AIM OF THE EXERCISE: From the data below, repeat exactly the lines from the line with "rewrite bool_decide_eq_false_2 by (intros" to the line with "- intros rel. destruct", both included.

(Records from a collection)
___
(** X16. Moving onto a destination that is free (nothing at or below it,
    its parent a directory) is a plain rename: the call returns, every
    path below the source is found, with the same node, at the same place
    below the destination, the source is gone, and paths outside the two
    keep their node. *)
Theorem moveDirectory_fresh_destination :
  forall (c : string) (source dest : Path) (fs : FS) (n : Node),
    node_at fs (c :: source) = Some n ->
    ¬ (c :: source) `prefix_of` dest ->
    dest <> [] ->
    node_at fs (parent dest) = Some Dir ->
    subtree dest fs = [] ->
    exists fs',
      moveDirectory (c :: source) dest fs = (Return tt, fs')
      /\ (forall rel, node_at fs' (dest ++ rel) = node_at fs ((c :: source) ++ rel))
      /\ (forall rel, node_at fs' ((c :: source) ++ rel) = None)
      /\ (forall q, ¬ (c :: source) `prefix_of` q -> ¬ dest `prefix_of` q ->
                    node_at fs' q = node_at fs q).
Proof.
  intros c source dest fs n Hsrc Hnot Hdest Hparent Hfree.
  assert (Hnone : node_at fs dest = None).
  { destruct dest as [|d dest]; [contradiction|]. simpl.
    destruct (lookup_entry (d :: dest) fs) as [m|] eqn:Hm; [|reflexivity].
    apply lookup_entry_in in Hm.
    assert (Hin : (d :: dest, m) ∈ subtree (d :: dest) fs)
      by (apply list_elem_of_filter; split; [reflexivity|exact Hm]).
    rewrite Hfree in Hin. inversion Hin. }
  exists (reroot (c :: source) dest <$> fs). split; [|split; [|split]].
  - unfold moveDirectory, try_catch, rename. rewrite Hsrc.
    rewrite bool_decide_eq_false_2 by (intros <-; apply Hnot; reflexivity).
    rewrite bool_decide_eq_false_2 by exact Hnot.
    destruct dest as [|d dest]; [contradiction|].
    rewrite Hparent, Hnone. reflexivity.
  - intros rel. destruct dest as [|d dest]; [contradiction|].
    apply (lookup_entry_reroot (c :: source) (d :: dest) rel fs Hfree).
  - intros rel. change (node_at ?f ((c :: source) ++ rel)) with
      (lookup_entry ((c :: source) ++ rel) f).
    destruct (lookup_entry ((c :: source) ++ rel) (reroot (c :: source) dest <$> fs))
      as [m|] eqn:Hm; [|reflexivity].
    exfalso. apply lookup_entry_in, list_elem_of_fmap in Hm as ([q m'] & Heq & Hin).
    unfold reroot in Heq. simpl in Heq.
    destruct (bool_decide_reflect ((c :: source) `prefix_of` q)) as [Hsq|Hsq].
    + injection Heq as Hq _.
      assert (Hd : dest `prefix_of` (c :: source) ++ rel)
        by (simpl in Hq |- *; rewrite Hq; apply prefix_app_r; reflexivity).
      assert (Hs : (c :: source) `prefix_of` (c :: source) ++ rel)
        by (apply prefix_app_r; reflexivity).
      destruct (prefix_weak_total _ _ _ Hs Hd) as [H|H]; [contradiction|].
      simpl in Hsrc. apply lookup_entry_in in Hsrc.
      assert (Hin' : (c :: source, n) ∈ subtree dest fs)
        by (apply list_elem_of_filter; split; [exact H|exact Hsrc]).
      rewrite Hfree in Hin'. inversion Hin'.
    + injection Heq as Hq _. apply Hsq. simpl in Hq. rewrite <- Hq.
      change (c :: source ++ rel) with ((c :: source) ++ rel).
      apply prefix_app_r. reflexivity.
  - intros q Hsq Hdq. destruct q as [|x q]; [reflexivity|].
    apply lookup_entry_reroot_other; assumption.
Qed.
___
WORKED SOLUTION:
    rewrite bool_decide_eq_false_2 by (intros <-; apply Hnot; reflexivity).
    rewrite bool_decide_eq_false_2 by exact Hnot.
    destruct dest as [|d dest]; [contradiction|].
    rewrite Hparent, Hnone. reflexivity.
  - intros rel. destruct dest as [|d dest]; [contradiction|].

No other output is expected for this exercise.